Cartoon of backdrop implemented on problems with non-decomposable loss. In this case only the gradient with respect to sample x2 is being propagated.

Applications in the sciences

There is an entirely different class of problems that can greatly take advantage of backdrop which come up often in various scientific fields. These problems are defined by the nature of their datasets which comprise of a a small number of samples but each sample is huge. 

backgAs an illustraitve example, consider the the Millenium Run, a large-scale computer simulation used to investigate how the distribution of matter in the Universe has evolved over time, in particular, how the observed population of galaxies was formed.

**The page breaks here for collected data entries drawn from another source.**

(* ===== verification/_CoqProject ===== *)
-Q . S2P
Prelude.v
Config.v
Float64.v
NetAddr.v
AddrText.v
Limiter.v
RateLimit.v
BandwidthManager.v
Bandwidth.v
BandwidthSpec.v
Metrics.v
Balancer.v
BalancerSpec.v
Health.v
BalancerInv.v
BalancerConc.v
ProxyProtocol.v
Proxy.v
Acl.v
Tls.v
Server.v
ServerSpec.v
ServerClients.v
ServerHealth.v
Reconcile.v
Cluster.v
Main.v
Throughput.v
Definition refill_state (rate burst : Z) (st : SimpleLimiterState) (now : Z) : SimpleLimiterState :=
  let elapsed := duration_since now (last_update st) in
  let nt := new_tokens rate elapsed in
  if 0 <? nt then
    {| tokens := fmin (fadd (tokens st) nt) (f64_of_int burst); last_update := now |}
  else st.

(** [refill], under the mutex. *)
Definition refill (l : SimpleLimiter) (now : Z) : SimpleLimiter :=
  with_state l (refill_state (rate_per_sec l) (burst_size l) (state l) now).

(** [state.tokens -= n as f64]. *)
Definition take_tokens (l : SimpleLimiter) (n : Z) : SimpleLimiter :=
  with_state l {| tokens := fsub (tokens (state l)) (f64_of_int n);
                  last_update := last_update (state l) |}.

Definition check_n (l : SimpleLimiter) (n now : Z) : SimpleLimiter * result unit unit :=
  let l := refill l now in
  if f64_of_int n <=? tokens (state l) then (take_tokens l n, Ok tt)
  else (l, Err tt).

(** What one turn of the loop of [until_n_ready] does while it holds the lock:
    return, sleep for a duration, or panic in [Duration::from_secs_f64] (a rate
    of zero makes the quotient infinite). *)
Inductive turn := Granted | SleepFor (d : Z) | Panicked.

Definition until_turn (l : SimpleLimiter) (n now : Z) : SimpleLimiter * turn :=
  let l := refill l now in
  if f64_of_int n <=? tokens (state l) then (take_tokens l n, Granted)
  else
    let missing := fsub (f64_of_int n) (tokens (state l)) in
    if rate_per_sec l =? 0 then (l, Panicked)
    else
      let seconds_needed := fdiv missing (f64_of_int (rate_per_sec l)) in
      (l, match from_secs_f64 seconds_needed with
          | Some d => SleepFor d
          | None => Panicked
          end).

(** The loop of [until_n_ready] when no other task draws on the bucket: a sleep
    of [d] that starts at [now] is over at [now + d + late k], [late k] being
    how late the [k]-th wake-up is.  [UDone] is [Ok(())] (the source has no
    [Err] path) with the bucket and the time it leaves; [URunning] a loop that is
    still running when the fuel is out. *)
Inductive until_outcome :=
| UDone (l : SimpleLimiter) (t : Z)
| URunning
| UPanic.
(** When an address is configured twice, a failed health check takes only
    the first of the two backends out of rotation: connections still go to the
    address that was reported unhealthy. *)
Theorem duplicate_address_not_marked rule_name a w :
  let (lb, w1) := new rule_name [Simple a; Simple a] None w in
  let w2 := set_backend_health lb a false w1 in
  ∃ w3 g, next_backend lb w2 = (bump lb, w3, Some (a, g)).
Proof.
  unfold new. cbn [new_backends backend_addr_drain new_backend alloc record_call heap next_id].
  set (n := next_id w). unfold set_backend_health, find_addr, has_addr.
  cbn [lb_backends find_first heap record_call].
  rewrite lookup_insert_ne, lookup_insert_eq by lia. cbn [addr].
  rewrite bool_decide_true by done. rewrite lookup_insert_ne, lookup_insert_eq by lia.
  unfold next_backend. cbn [lb_backends length seq scan current connection_limit].
  rewrite bool_decide_false by done.
  change (usize_wrap (0 + Z.of_nat 0) mod Z.of_nat 2) with 0.
  change (usize_wrap (0 + Z.of_nat 1) mod Z.of_nat 2) with 1.
  change (Z.to_nat 0) with 0%nat. change (Z.to_nat 1) with 1%nat. cbn [lookup list_lookup].
  cbn [put heap]. rewrite lookup_insert_eq. cbn [eligible with_healthy drain healthy negb].
  rewrite lookup_insert_ne by lia. cbn [record_call heap].
  rewrite lookup_insert_eq. cbn. eexists _, _. reflexivity.
Qed.

(** ** The properties at a concrete load balancer

    Three backends: the first one draining, the second one unhealthy. *)

Definition sample_world : World :=
  {| heap := {[0%nat := {| b_rule_name := "r"; addr := "a"; active_connections := 0; healthy := true; drain := true |};
               1%nat := {| b_rule_name := "r"; addr := "b"; active_connections := 0; healthy := false; drain := false |};
               2%nat := {| b_rule_name := "r"; addr := "c"; active_connections := 4; healthy := true; drain := false |}]};
     next_id := 3; calls := [] |}.
Definition sample_lb : LoadBalancer :=
  {| lb_rule_name := "r"; lb_backends := [0; 1; 2]%nat; current := 7; connection_limit := Some 5 |}.

Lemma sample_wf : lb_wf sample_lb sample_world.
Proof. split; [unfold is_uN; simpl; lia|]. repeat constructor; by eexists. Qed.

Lemma sample_fresh : heap_fresh sample_world.
Proof.
  intros id b Hb. simpl in *. destruct (decide (id < 3)%nat); [done|exfalso].
  by rewrite !lookup_insert_ne, lookup_singleton_ne in Hb by lia.
Qed.

Lemma next_backend_round_robin_witness :
  ∃ g, (next_backend sample_lb sample_world).2 = Some ("c", g) ∧ g_counter g = 2%nat.
Proof.
  pose proof (next_backend_round_robin sample_lb sample_world sample_wf
    ltac:(discriminate) ltac:(unfold USIZE_MODULUS; simpl; lia)) as H.
  destruct (next_backend sample_lb sample_world) as [[lb' w'] r]. destruct H as [_ H].
  change (find_first _ _) with (Some 2%nat) in H.
  destruct H as (b & Hb & _ & _ & ->). injection Hb as <-. eexists. split; reflexivity.
Defined.

Lemma next_backend_sound_witness :
  2%nat ∈ lb_backends sample_lb.
Proof.
  exact (proj1 (next_backend_sound sample_lb sample_world _ _ "c"
    {| g_rule_name := "r"; g_backend_addr := "c"; g_counter := 2 |} sample_wf eq_refl)).
Defined.

Lemma round_robin_fair_witness :
  let b a := {| b_rule_name := "r"; addr := a; active_connections := 0; healthy := true; drain := false |} in
  let w := {| heap := {[0%nat := b "a"; 1%nat := b "b"]}; next_id := 2; calls := [] |} in
  let lb := {| lb_rule_name := "r"; lb_backends := [0; 1]%nat; current := 1; connection_limit := None |} in
  (run_next (3 * 2) lb w).2 ≡ₚ [0; 1; 0; 1; 0; 1]%nat.
Proof.
  intros b w lb. refine (round_robin_fair 3 lb w _ _ _ _).
  - split; [reflexivity|]. repeat constructor.
  - simpl; lia.
  - discriminate.
  - unfold USIZE_MODULUS. simpl. lia.
Defined.

Lemma update_backends_spec_witness :
  let configs := [Simple "d"; Simple "b"] in
  let '(lb', w') := update_backends sample_lb configs sample_world in
  length (lb_backends lb') = 2%nat ∧ extends sample_world w'.
Proof.
  intros configs.
  pose proof (update_backends_spec sample_lb configs sample_world sample_wf sample_fresh
    ltac:(apply (bool_decide_unpack _); vm_compute; exact I)) as H.
  destruct (update_backends sample_lb configs sample_world) as [lb' w'].
  destruct H as (_ & _ & Hext & _ & _ & Hlen & _). split; [exact Hlen|exact Hext].
Defined.

Lemma set_backend_health_spec_witness :
  calls (set_backend_health sample_lb "b" true sample_world) =
    [GaugeSet BACKEND_HEALTH_STATUS ["r"; "b"] 1].
Proof. exact (proj1 (set_backend_health_spec sample_lb "b" true sample_world sample_wf)). Defined.
(* ===== verification/BalancerConc.v ===== *)
(** * Concurrent connections

    [next_backend] runs on several worker threads at once, on shared atomics.
    Here each atomic access of the source is a step of its own and the steps of
    all connections interleave with health reports and reloads.  Executed
    without interference the steps are [next_backend] itself; interleaved, they
    keep the counters exact but may exceed the connection limit, by less than
    the number of worker threads. *)

From S2P Require Import Prelude Config Metrics Balancer BalancerSpec BalancerInv.
Open Scope Z_scope.

Import LoadBalancer.

(** ** A connection, between its atomic accesses

    [ids] is the list it loaded, [start] what it got from the counter, [i] the
    turn of the loop. *)
Inductive task :=
| TStart                                                  (* about to load the list *)
| TLoaded (ids : list nat)                                (* about to bump the counter *)
| TLoop (ids : list nat) (start : Z) (i : nat)            (* at the head of the loop *)
| TNotDraining (ids : list nat) (start : Z) (i id : nat)  (* about to load [healthy] *)
| THealthy (ids : list nat) (start : Z) (i id : nat)      (* about to load the count *)
| TChosen (id : nat)                                      (* about to raise the count *)
| THolding (g : ConnectionGuard)                          (* proxying *)
| TDone.

(** One atomic access of a task. *)
Definition task_step (lb : LoadBalancer) (w : World) (t : task) : LoadBalancer * World * task :=
  match t with
  | TStart =>
      if bool_decide (lb_backends lb = []) then (lb, w, TDone)
      else (lb, w, TLoaded (lb_backends lb))
  | TLoaded ids => (bump lb, w, TLoop ids (current lb) 0)
  | TLoop ids start i =>
      if (length ids <=? i)%nat then (lb, w, TDone)
      else
        let id := probe ids start i in
        match heap w !! id with
        | Some b => if drain b then (lb, w, TLoop ids start (S i))
                    else (lb, w, TNotDraining ids start i id)
        | None => (lb, w, TDone)
        end
  | TNotDraining ids start i id =>
      match heap w !! id with
      | Some b => if negb (healthy b) then (lb, w, TLoop ids start (S i))
                  else (lb, w, THealthy ids start i id)
      | None => (lb, w, TDone)
      end
  | THealthy ids start i id =>
      match connection_limit lb, heap w !! id with
      | None, _ => (lb, w, TChosen id)
      | Some limit, Some b =>
          if limit <=? active_connections b then (lb, w, TLoop ids start (S i))
          else (lb, w, TChosen id)
      | Some _, None => (lb, w, TDone)
      end
  | TChosen id =>
      match heap w !! id with
      | Some b => let (w, r) := select id b w in (lb, w, THolding r.2)
      | None => (lb, w, TDone)
      end
  | THolding g => (lb, drop_guard g w, TDone)
  | TDone => (lb, w, TDone)
  end.

(** ** Without interference the steps are [next_backend] *)

(** A task that [next_backend] has not returned to yet. *)
Definition selecting (t : task) : bool :=
  match t with THolding _ | TDone => false | _ => true end.

Definition solo (c c' : LoadBalancer * World * task) : Prop :=
  selecting c.2 = true ∧ c' = task_step c.1.1 c.1.2 c.2.

Definition result_task (r : option (string * ConnectionGuard)) : task :=
  match r with Some (_, g) => THolding g | None => TDone end.

Lemma solo_step lb w t c : selecting t = true → rtc solo (task_step lb w t) c → rtc solo (lb, w, t) c.
Proof. intros Ht H. eapply rtc_l; [|exact H]. done. Qed.

Lemma solo_loop lb w ids start i :
  ids ≠ [] → Forall (λ id, is_Some (heap w !! id)) ids → (i <= length ids)%nat →
  let (w', r) := scan (connection_limit lb) ids start (seq i (length ids - i)) w in
  rtc solo (lb, w, TLoop ids start i) (lb, w', result_task r).
Proof.
  intros Hne Hall Hi. remember (length ids - i)%nat as k eqn:Hk.
  revert i Hi Hk. induction k as [|k IH]; intros i Hi Hk.
  { simpl. apply solo_step; [done|]. cbn [task_step].
    rewrite (proj2 (Nat.leb_le _ _)) by lia. done. }
  cbn [seq scan]. destruct (probe_lookup ids start i Hne) as [Hlk Hin]. rewrite Hlk.
  rewrite Forall_forall in Hall. destruct (Hall _ Hin) as [b Hb]. rewrite Hb.
  specialize (IH (S i) ltac:(lia) ltac:(lia)).
  destruct (scan (connection_limit lb) ids start (seq (S i) k) w) as [w' r].
  assert (Hgo : rtc solo (if drain b then (lb, w, TLoop ids start (S i))
                          else (lb, w, TNotDraining ids start i (probe ids start i)))
    (if eligible (connection_limit lb) b
     then (lb, (select (probe ids start i) b w).1, THolding (select (probe ids start i) b w).2.2)
     else (lb, w', result_task r))).
  { unfold eligible. destruct (drain b); [exact IH|].
    apply solo_step; [done|]. cbn [task_step]. rewrite Hb. destruct (healthy b); cbn [negb]; [|exact IH].
    apply solo_step; [done|]. cbn [task_step]. rewrite Hb.
    destruct (connection_limit lb) as [limit|].
    - destruct (limit <=? active_connections b); [exact IH|].
      apply solo_step; [done|]. cbn [task_step]. by rewrite Hb.
    - apply solo_step; [done|]. cbn [task_step]. by rewrite Hb. }
  assert (Hhead : task_step lb w (TLoop ids start i) =
    if drain b then (lb, w, TLoop ids start (S i))
    else (lb, w, TNotDraining ids start i (probe ids start i))).
  { cbn [task_step]. rewrite (proj2 (Nat.leb_gt _ _)) by lia. by rewrite Hb. }
  destruct (eligible (connection_limit lb) b); (apply solo_step; [done|]); rewrite Hhead; exact Hgo.
Qed.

Significantly, it took millions of CPU hours to accurately follow the evolution of the 10 billion particles involved in the simulation. Now, if we want to use the outcome of this simulation as input for a machine learning project, we would have a single data point to learn from. 

Interestingly, the universe at these large scales has a hierarchical structure: at the largest scales it is made up of vast filaments, as we zoom in, we start to see dark matter halos at (mostly at the intersection of the filaments) and inside each halo exist many galaxies (see image). In other words, there are many realizations of the features of the problem (from large to small: filaments, halos and galaxies) at each scale of the image. In a sense, the single sample of this cosmology simulation problem is comprised of many many subsamples, each of which carries an immense amount of information. The same kind of hierarchical structure exists in many other fields from quantum lattice simulations, medical or satellite imaging and graph analysis.

So the question is now how to take advantage of this multi-scale hierarchical sub-sample structure of the data. One approach would be to cut the data into a bunch of different pieces and use these individual pieces for training. But it’s not clear this can be done without destroying the structure of the data. 

The way backdrop solves this problem is by computing the gradient steps with respect to only a fraction of the features at each scale. Intuitively, this is a method of implementing minibatching on the gradients without having to figure out how to cut up the data.  In practice, this is done by inserting masking layers after convolutional layers associated with detecting features at scales of interest. 

Cartoon of backdrop implemented on problems with multi-scale hierarchical sub-sample structure. Two masks are inserted after convolutional layers with receptor field sizes that match that scale of the features of interest in the problem.

For more details about how backdrop is implemented and how much performance improvement one can expect in different types of problems, look up the paper on the arXiv.

 


The title image of this post is motivated by the title of the paper which was in turn inspired in part by the wrestling move Backdrop Suplex.